Thanks to everyone who took part in our Old English Riddles for the Modern World Contest (installment 1? maybe!). If you haven’t already guessed it (and quite a few of you have), the answer is “kettle” (OE cytel…although obv. the Anglo-Saxons didn’t have the electric kind that I had in mind when I was writing this riddle). Another great suggestion, “furnace,” just goes to show how riddles can often develop lives of their own and spawn multiple readings and interpretations.

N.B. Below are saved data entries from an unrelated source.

(** * Tic-Tac-Toe (src/public/src/App.js): board, win detection, opponent
    policy, turn handling, reset and the analysis call.

    The React component keeps its state in [useState] cells and changes it
    through setters; here the component state is a record and every handler
    is a function from state to state.  The setters one handler calls take
    effect together, and the effect then runs on the state they leave.  The
    board is a JavaScript array of [null], ['X'] and ['O']; it is a list of
    cells, read with stdpp's list lookup and written by index the way a
    JavaScript array is. *)

From stdpp Require Import base decidable option list strings gmap sorting.
From Stdlib Require Import ZArith QArith Ascii.
Local Open Scope nat_scope.

(** ** Cells and boards *)

Inductive mark := X | O.

(** What an array slot can hold.  [Undefined] is what a read past the end
    (or of a hole) gives; the handlers only ever store [Null] and marks. *)
Inductive cell := Undefined | Null | Mark (m : mark).

#[global] Instance mark_eq_dec : EqDecision mark.
Proof. solve_decision. Defined.
#[global] Instance cell_eq_dec : EqDecision cell.
Proof. solve_decision. Defined.

Module Js.

(** [squares[i]]: a read out of range is [undefined]. *)
Definition get (a : list cell) (i : nat) : cell := default Undefined (a !! i).

(** [a[i] = v]: in range the slot is replaced; past the end the array
    grows, the slots in between being holes. *)
Definition put (a : list cell) (i : nat) (v : cell) : list cell :=
  if decide (i < length a) then <[i := v]> a
  else a ++ replicate (i - length a) Undefined ++ [v].

(** Truthiness of a slot: only the strings ['X'] and ['O'] are truthy. *)
Definition truthy (c : cell) : bool :=
  match c with Mark _ => true | _ => false end.

(** [a.includes(null)] *)
Definition includes_null (a : list cell) : bool := bool_decide (Null ∈ a).

(** [Math.random()] is a number in the half-open interval from 0 to 1: the
    fraction [numer / (numer + slack + 1)]. *)
Record random := Random { numer : nat; slack : nat }.

(** [Math.floor(Math.random() * n)] *)
Definition floorRandomTimes (r : random) (n : nat) : nat :=
  (numer r * n) `div` (numer r + slack r + 1).

End Js.

(** ** calculateWinner *)

Definition line : Type := nat * nat * nat.

Record winnerInfo := WinnerInfo { winner_of : mark; line_of : line }.

#[global] Instance line_eq_dec : EqDecision line.
Proof. solve_decision. Defined.
#[global] Instance winnerInfo_eq_dec : EqDecision winnerInfo.
Proof. solve_decision. Defined.

Definition lines : list line :=
  [ (0, 1, 2); (3, 4, 5); (6, 7, 8);
    (0, 3, 6); (1, 4, 7); (2, 5, 8);
    (0, 4, 8); (2, 4, 6) ].

(** The [for] loop over [lines], from the current entry on: the first line
    whose three squares hold the same truthy value is returned. *)
Fixpoint scanLines (squares : list cell) (ls : list line) : option winnerInfo :=
  match ls with
  | [] => None
  | (a, b, c) :: rest =>
      match Js.get squares a with
      | Mark m =>
          if bool_decide (Js.get squares a = Js.get squares b)
             && bool_decide (Js.get squares a = Js.get squares c)
          then Some (WinnerInfo m (a, b, c))
          else scanLines squares rest
      | _ => scanLines squares rest
      end
  end.

Definition calculateWinner (squares : list cell) : option winnerInfo :=
  scanLines squares lines.

(** A line is complete for [m] when its three squares hold [m]. *)
Definition complete (b : list cell) (l : line) (m : mark) : Prop :=
  Js.get b l.1.1 = Mark m ∧ Js.get b l.1.2 = Mark m ∧ Js.get b l.2 = Mark m.

#[global] Instance complete_dec b l m : Decision (complete b l m).
Proof. unfold complete. apply _. Defined.

Definition completed (b : list cell) (l : line) : Prop := ∃ m, complete b l m.

#[global] Instance completed_dec b l : Decision (completed b l).
Proof.
  refine (cast_if (decide (complete b l X ∨ complete b l O))).
  - abstract (intros; unfold completed; destruct_or!; eauto).
  - abstract (intros [[] ?]; tauto).
Defined.

(** ** Values of the analysis reply

    [response.json()] yields a JSON value; a property that is absent reads
    as [undefined], which is [None] here. *)

#[warnings="-register-all"]
Inductive json :=
| JNull
| JBool (b : bool)
| JNum (q : Q)
| JStr (s : string)
| JArr (elems : list json)
| JObj (fields : gmap string json).

Definition value : Type := option json.

Inductive error := TypeError | FetchError | SyntaxError.

(** Result of evaluating an expression or a block that may throw. *)
Inductive completion (A : Type) :=
| Normal (a : A)
| Throw (e : error).
Arguments Normal {A} a.
Arguments Throw {A} e.

#[global] Instance completion_ret : MRet completion := λ A a, Normal a.
#[global] Instance completion_bind : MBind completion :=
  λ A B f c, match c with Normal a => f a | Throw e => Throw e end.

(** ** Component state *)

Record state := State {
  board : list cell;
  xIsNext : bool;
  winner : option mark;
  isDraw : bool;
  gameAnalysis : value;
  isLoadingAnalysis : bool;
  winningLine : option line
}.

Now, sometimes people say that it’s not about winning or losing, but about playing the game. Sometimes people say that we’re all winners in our own special way. Sometimes people say there are no winners if everyone’s having fun. And that’s just fine. But as far as this contest is concerned, there is an actual, non-touchy-feely winner: Cameron Laird. Unless my computer is lying to me, Cameron solved this riddle in under three minutes. Close runners-up include Linden Currie and Josh Smith. Since some of us are feeling generous today, we’ll be sending them some bookmarks too (but NO postcard, or Cameron may get jealous!).
Chances are we’ll run another contest like this in the autumn or winter, so start studying up. If you’re an instructor, think about encouraging your students to have a go. We’re not about shameless self-promotion here at The Riddle Ages.